Saved entries
******************************

(** * llvm_lang: the precedence-climbing parser and the AST lowering pass

    A shallow embedding of [parser.cpp] and [codegen.cpp].  The global
    variables of the C++ program become the fields of two state records,
    one for the parser and one for the lowering pass; every C++ function
    becomes a state-passing function of the same name.  A pointer that may
    be [nullptr] is an [option]. *)

From Stdlib Require Import Floats ZArith Lia Ascii String.
From stdpp Require Import gmap strings list pretty.

Open Scope string_scope.
Open Scope list_scope.
Open Scope Z_scope.

(** ** A state monad with a stuck outcome

    [None] is never a [nullptr]: in the parser it means that the fuel of
    the model ran out, in the lowering pass that the C++ program
    dereferenced a pointer that is null or dangling. *)

Definition M (S A : Type) : Type := S → option (A * S).

Definition ret {S A} (a : A) : M S A := λ s, Some (a, s).

Definition bind {S A B} (m : M S A) (k : A → M S B) : M S B :=
  λ s, match m s with
       | Some (a, s') => k a s'
       | None => None
       end.

Definition gets {S A} (f : S → A) : M S A := λ s, Some (f s, s).
Definition modify {S} (f : S → S) : M S unit := λ s, Some (tt, f s).
Definition stuck {S A} : M S A := λ _, None.

Notation "'do' x <- m ; k" := (bind m (λ x, k))
  (at level 10, x name, m at level 100, k at level 200).
Notation "'do' ' p <- m ; k" := (bind m (λ x, match x with p => k end))
  (at level 10, p pattern, m at level 100, k at level 200).
Notation "m ;; k" := (bind m (λ _, k))
  (at level 100, k at level 200, right associativity).
(** What a run reads besides the files of [FS]: the names that
    the glob of the pages yields, the outcome of the [git log] of a path, the
    text of a page ([None] when reading it raises) and the companion
    document of a slug. *)
Inductive docs_file :=
| Absent
| Unreadable
| Text (content : string).

Record Repo := {
  glob_html : list string;
  git_log : string -> process;
  html_text : string -> option string;
  docs_md : string -> docs_file
}.

(** A character the URL pattern accepts after the scheme: neither white
    space, nor an angle bracket, nor a double quote. *)
Definition url_char (c : ascii) : bool :=
  negb (py_isspace c || Ascii.eqb c "<" || Ascii.eqb c ">"
        || Ascii.eqb c "034").

(** The URL pattern at the start of [s] (http or https, the scheme
    separator, then one accepted character or more): the text matched. *)
Definition match_url (s : string) : option string :=
  let after scheme :=
    if String.prefix scheme s then
      let '(body, _) := span url_char (drop (String.length scheme) s) in
      if is_empty body then None else Some (scheme ++ body)
    else None in
  match after "https://" with
  | Some m => Some m
  | None => after "http://"
  end.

******************************

• _Aim of the task_: Each record above has to be repeated word for word.

• _Exercise solution_:
(** * llvm_lang: the precedence-climbing parser and the AST lowering pass

    A shallow embedding of [parser.cpp] and [codegen.cpp].  The global
    variables of the C++ program become the fields of two state records,
    one for the parser and one for the lowering pass; every C++ function
    becomes a state-passing function of the same name.  A pointer that may
    be [nullptr] is an [option]. *)

From Stdlib Require Import Floats ZArith Lia Ascii String.
From stdpp Require Import gmap strings list pretty.

Open Scope string_scope.
Open Scope list_scope.
Open Scope Z_scope.

(** ** A state monad with a stuck outcome

    [None] is never a [nullptr]: in the parser it means that the fuel of
    the model ran out, in the lowering pass that the C++ program
    dereferenced a pointer that is null or dangling. *)

Definition M (S A : Type) : Type := S → option (A * S).

Definition ret {S A} (a : A) : M S A := λ s, Some (a, s).

Definition bind {S A B} (m : M S A) (k : A → M S B) : M S B :=
  λ s, match m s with
       | Some (a, s') => k a s'
       | None => None
       end.

Definition gets {S A} (f : S → A) : M S A := λ s, Some (f s, s).
Definition modify {S} (f : S → S) : M S unit := λ s, Some (tt, f s).
Definition stuck {S A} : M S A := λ _, None.

Notation "'do' x <- m ; k" := (bind m (λ x, k))
  (at level 10, x name, m at level 100, k at level 200).
Notation "'do' ' p <- m ; k" := (bind m (λ x, match x with p => k end))
  (at level 10, p pattern, m at level 100, k at level 200).
Notation "m ;; k" := (bind m (λ _, k))
  (at level 100, k at level 200, right associativity).
(** What a run reads besides the files of [FS]: the names that
    the glob of the pages yields, the outcome of the [git log] of a path, the
    text of a page ([None] when reading it raises) and the companion
    document of a slug. *)
Inductive docs_file :=
| Absent
| Unreadable
| Text (content : string).

Record Repo := {
  glob_html : list string;
  git_log : string -> process;
  html_text : string -> option string;
  docs_md : string -> docs_file
}.

(** A character the URL pattern accepts after the scheme: neither white
    space, nor an angle bracket, nor a double quote. *)
Definition url_char (c : ascii) : bool :=
  negb (py_isspace c || Ascii.eqb c "<" || Ascii.eqb c ">"
        || Ascii.eqb c "034").

(** The URL pattern at the start of [s] (http or https, the scheme
    separator, then one accepted character or more): the text matched. *)
Definition match_url (s : string) : option string :=
  let after scheme :=
    if String.prefix scheme s then
      let '(body, _) := span url_char (drop (String.length scheme) s) in
      if is_empty body then None else Some (scheme ++ body)
    else None in
  match after "https://" with
  | Some m => Some m
  | None => after "http://"
  end.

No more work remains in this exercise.